THE OUTER RIM — An exhausted Tatooine weatherman has reportedly run out of ways to rephrase the same information, sources have confirmed.
“I don’t know, guys,” said Bob Cloudscanner, the exasperated meteorologist for WSND, which broadcasts to Mos Eisley and many smaller Tatooine outposts. “It’s gonna be hot again! Tomorrow too, same as yesterday! I’m sorry, do I really need to keep explaining this and showing doppler radar? Folks, if you’re making weekend plans, please try to remember we live in a harsh desert climate with two damn suns shining all day, everyday. Wear sunblock. It’s gonna be hot. Why do I have to wake up so early to do this?”
“That’s not even my real name!” he added, as producers off-camera were heard urging him to return to the script.
It was a familiar sight to those watching the broadcast.
“He had nearly the same exact meltdown last year,” said Lee Bobo, a local scrapper. “We all get in a funk sometimes, I understand that. I get tired of digging through sand looking for junk to trade for food rations, but do you see me crying about it? No, no you don’t. In fact, my doctor says my body lacks the moisture required to create tears. But nevertheless, you gotta be tough around here. You can’t keep freaking out about the weather every couple of weeks.”

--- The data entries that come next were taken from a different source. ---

(* ================================================================== *)
(** ** Stepping in an unsigned underlying type *)

(** X7. In an unsigned underlying type other than [bool] the steps wrap
    around and still undo each other everywhere: [++] of the forwards
    iterator at the maximum leaves [0], [--] at [0] leaves the maximum, and
    for every iterator of either variant [++] then [--], and [--] then
    [++], give an iterator equal to the one before. *)
Theorem unsigned_steps_wrap_and_undo
  (E : Enum) (it : EnumIter E) (rit : ReverseEnumIter E) :
  let T := underlying_type E in
  is_signed T = false ->
  is_bool T = false ->
  in_range T (unwrap it) ->
  in_range T (unwrap rit) ->
  (unwrap it = max_value T -> unwrap (this_after (EnumIter_incr it)) = 0)
  /\ (unwrap it = 0 -> unwrap (this_after (EnumIter_decr it)) = max_value T)
  /\ base_eq (this_after (EnumIter_decr (this_after (EnumIter_incr it)))) it
     = true
  /\ base_eq (this_after (EnumIter_incr (this_after (EnumIter_decr it)))) it
     = true
  /\ base_eq
       (this_after (ReverseEnumIter_decr (this_after (ReverseEnumIter_incr rit))))
       rit = true
  /\ base_eq
       (this_after (ReverseEnumIter_incr (this_after (ReverseEnumIter_decr rit))))
       rit = true.
Proof.
  intros T Hu Hnb Hit Hrit.
  assert (Hmin : min_value T = 0) by (unfold min_value; rewrite Hu; reflexivity).
  unfold EnumIter_incr, EnumIter_decr, ReverseEnumIter_incr,
    ReverseEnumIter_decr, wrap.
  cbn [this_after iter_base riter_base unwrap m_inner]. fold T.
  rewrite !base_eq_spec. cbn [unwrap m_inner iter_base riter_base].
  split; [|split; [|split; [|split; [|split]]]].
  - intros ->. rewrite <- Hmin. apply to_integral_above_max, Hnb.
  - intros ->. rewrite <- Hmin at 1. apply to_integral_below_min.
  - apply to_integral_up_down; assumption.
  - apply to_integral_down_up; assumption.
  - apply to_integral_down_up; assumption.
  - apply to_integral_up_down; assumption.
Qed.

Lemma unsigned_steps_wrap_and_undo_Octet :
  let it := Enumerate_end Octet_range in
  unwrap (this_after (EnumIter_incr it)) = 0
  /\ base_eq (this_after (EnumIter_decr (this_after (EnumIter_incr it)))) it
     = true.
Proof.
  intros it.
  destruct (unsigned_steps_wrap_and_undo
              Octet it (ReverseEnumIter_of Octet 0))
    as (Hmax & _ & Hback & _).
  - reflexivity.
  - reflexivity.
  - apply in_rangeb_spec. reflexivity.
  - apply in_rangeb_spec. reflexivity.
  - split; [apply Hmax; reflexivity | exact Hback].
Defined.

(** X8. In an unsigned underlying type other than [bool] a step keeps
    apart what was apart: two iterators of one variant compare equal after
    [++], or after [--], exactly when they compared equal before. *)
Theorem unsigned_steps_preserve_distinction
  (E : Enum) (a b : EnumIter E) (c d : ReverseEnumIter E) :
  let T := underlying_type E in
  is_signed T = false ->
  is_bool T = false ->
  in_range T (unwrap a) -> in_range T (unwrap b) ->
  in_range T (unwrap c) -> in_range T (unwrap d) ->
  base_eq (this_after (EnumIter_incr a)) (this_after (EnumIter_incr b))
    = base_eq a b
  /\ base_eq (this_after (EnumIter_decr a)) (this_after (EnumIter_decr b))
    = base_eq a b
  /\ base_eq (this_after (ReverseEnumIter_incr c))
             (this_after (ReverseEnumIter_incr d))
    = base_eq c d
  /\ base_eq (this_after (ReverseEnumIter_decr c))
             (this_after (ReverseEnumIter_decr d))
    = base_eq c d.
Proof.
  intros T _ Hnb Ha Hb Hc Hd.
  assert (Hstep : forall x y k, in_range T x -> in_range T y ->
            (to_integral T (x + k) =? to_integral T (y + k)) = (x =? y)).
  { intros x y k Hx Hy.
    destruct (Z.eqb_spec x y) as [->|Hne]; [apply Z.eqb_refl|].
    apply Z.eqb_neq. intros Heq. apply Hne.
    apply (to_integral_step_injective T x y k Hnb Hx Hy Heq). }
  unfold EnumIter_incr, EnumIter_decr, ReverseEnumIter_incr,
    ReverseEnumIter_decr, wrap, base_eq.
  cbn [this_after iter_base riter_base unwrap m_inner]. fold T.
  unfold Z.sub.
  repeat split; apply Hstep; assumption.
Qed.

Lemma unsigned_steps_preserve_distinction_Octet :
  base_eq (this_after (EnumIter_incr (EnumIter_of Octet 255)))
          (this_after (EnumIter_incr (EnumIter_of Octet 0)))
  = base_eq (EnumIter_of Octet 255) (EnumIter_of Octet 0).
Proof.
  destruct (unsigned_steps_preserve_distinction Octet
              (EnumIter_of Octet 255) (EnumIter_of Octet 0)
              (ReverseEnumIter_of Octet 0) (ReverseEnumIter_of Octet 0))
    as (H & _); try (apply in_rangeb_spec; reflexivity).
  - reflexivity.
  - reflexivity.
  - exact H.
Defined.

(* ================================================================== *)
(** ** [==] as an equivalence *)

(** X9. [==] on iterators is reflexive, symmetric and transitive, and
    [!=] never holds between an iterator and itself. *)
Theorem equality_is_equivalence
  (E : Enum) (a b c : EnumIterBase E) :
  base_eq a a = true
  /\ base_ne a a = false
  /\ base_eq a b = base_eq b a
  /\ (base_eq a b = true -> base_eq b c = true -> base_eq a c = true).
Proof.
  unfold base_eq, base_ne.
  split; [apply Z.eqb_refl|].
  split; [rewrite Z.eqb_refl; reflexivity|].
  split; [apply Z.eqb_sym|].
  rewrite !Z.eqb_eq. congruence.
Qed.

Lemma equality_is_equivalence_Fruit :
  base_eq (Enumerate_begin Fruit_range) (Enumerate_begin Fruit_range) = true.
Proof.
  destruct (equality_is_equivalence Fruit
              (Enumerate_begin Fruit_range) (Enumerate_begin Fruit_range)
              (Enumerate_begin Fruit_range)) as (_ & _ & _ & Htrans).
  apply Htrans; reflexivity.
Defined.

(* ================================================================== *)
(** ** The usage example: [name] and [main] *)

(** X10. [name] returns for exactly the items of the range of [Fruit]:
    it throws [std::out_of_range("Fruit")] for every other value, the
    sentinel [END] included. *)
Theorem name_returns_iff_in_range (f : Z) :
  ((exists text, name f = Returns text) <-> BEGIN Fruit <= f < END Fruit)
  /\ (name f = Throws (out_of_range "Fruit") <-> ~ BEGIN Fruit <= f < END Fruit)
  /\ name (END Fruit) = Throws (out_of_range "Fruit").
Proof.
  unfold name, Apple, Orange, Pear. simpl.
  destruct (Z.eqb_spec f 0) as [->|H0].
  { split; [|split]; [split; [lia | eexists; reflexivity]
                     | split; [discriminate | lia] | reflexivity]. }
  destruct (Z.eqb_spec f 1) as [->|H1].
  { split; [|split]; [split; [lia | eexists; reflexivity]
                     | split; [discriminate | lia] | reflexivity]. }
  destruct (Z.eqb_spec f 2) as [->|H2].
  { split; [|split]; [split; [lia | eexists; reflexivity]
                     | split; [discriminate | lia] | reflexivity]. }
  split; [|split].
  - split; [intros [text H]; discriminate H | lia].
  - split; [lia | reflexivity].
  - reflexivity.
Qed.

Section LoopBody.

Context {I : Type} `{Iterator I} {State : Type}.

Variable body : Z -> State -> State * option exception.

Lemma for_each_run_body (fuel : nat) : forall (it last : I) (s : State) items,
  for_loop fuel it last = Some items ->
  for_each fuel it last body s = Some (run_body body items s).
Proof.
  induction fuel as [|fuel IH]; intros it last s items;
    cbn [for_loop for_each]; destruct (not_equal it last).
  - discriminate.
  - intros [= <-]. reflexivity.
  - destruct (for_loop fuel (this_after (pre_increment it)) last)
      as [rest|] eqn:Hrest; [|discriminate].
    intros [= <-]. cbn [run_body].
    destruct (body (deref it) s) as [s' [e|]]; [reflexivity|].
    apply IH. exact Hrest.
  - intros [= <-]. reflexivity.
Qed.

End LoopBody.

(** X11. A loop with a body does what the body does on the items of the
    traversal, one after the other in the order of the traversal and up to
    the first exception: whenever the loop without a body ends having
    visited [items], the loop with the body ends in the state and with
    the exception that the body yields along [items]. *)
Theorem loop_body_runs_over_visited_items
  (E : Enum) (range : Enumerate E) (fuel : nat) (State : Type)
  (body : Z -> State -> State * option exception) (s : State) :
  (forall items, forward_traversal range fuel = Some items ->
     for_each fuel (Enumerate_begin range) (Enumerate_end range) body s
     = Some (run_body body items s))
  /\ (forall items, reverse_traversal range fuel = Some items ->
     for_each fuel (Enumerate_rbegin range) (Enumerate_rend range) body s
     = Some (run_body body items s)).
Proof.
  split; intros items Hitems; apply for_each_run_body; exact Hitems.
Qed.

Lemma loop_body_runs_over_visited_items_Fruit :
  for_each 3 (Enumerate_begin Fruit_range) (Enumerate_end Fruit_range)
    print_name []
  = Some (run_body print_name [0; 1; 2] [])
  /\ for_each 3 (Enumerate_rbegin Fruit_range) (Enumerate_rend Fruit_range)
       print_name []
     = Some (run_body print_name [2; 1; 0] []).
Proof.
  destruct (loop_body_runs_over_visited_items
              Fruit Fruit_range 3 (list string) print_name []) as [Hf Hr].
  split; [apply Hf | apply Hr]; reflexivity.
Defined.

Local farmers claimed that Cloudscanner was underestimating his importance to the community.
“I get that it’s a little boring, but this moisture farm is my livelihood,” said Chuck Lars, who inherited the old Lars farm after his brother Owen was slain. “I need to know if it’s gonna be 130 or 140 tomorrow, so I know what time to get the droids inside. I’m sorry Bob Cloudscanner doesn’t get to report on star destroyers and rebel crusades, but he’s doing important work! He just needs to stay optimistic. It’s like my mother used to say, ‘The suns will still come out tomorrow.’”
“Before she died of horrible skin cancer,” he added.
As of press time, Bob Cloudscanner had broken down sobbing when prompted by anchors about the 10-day forecast.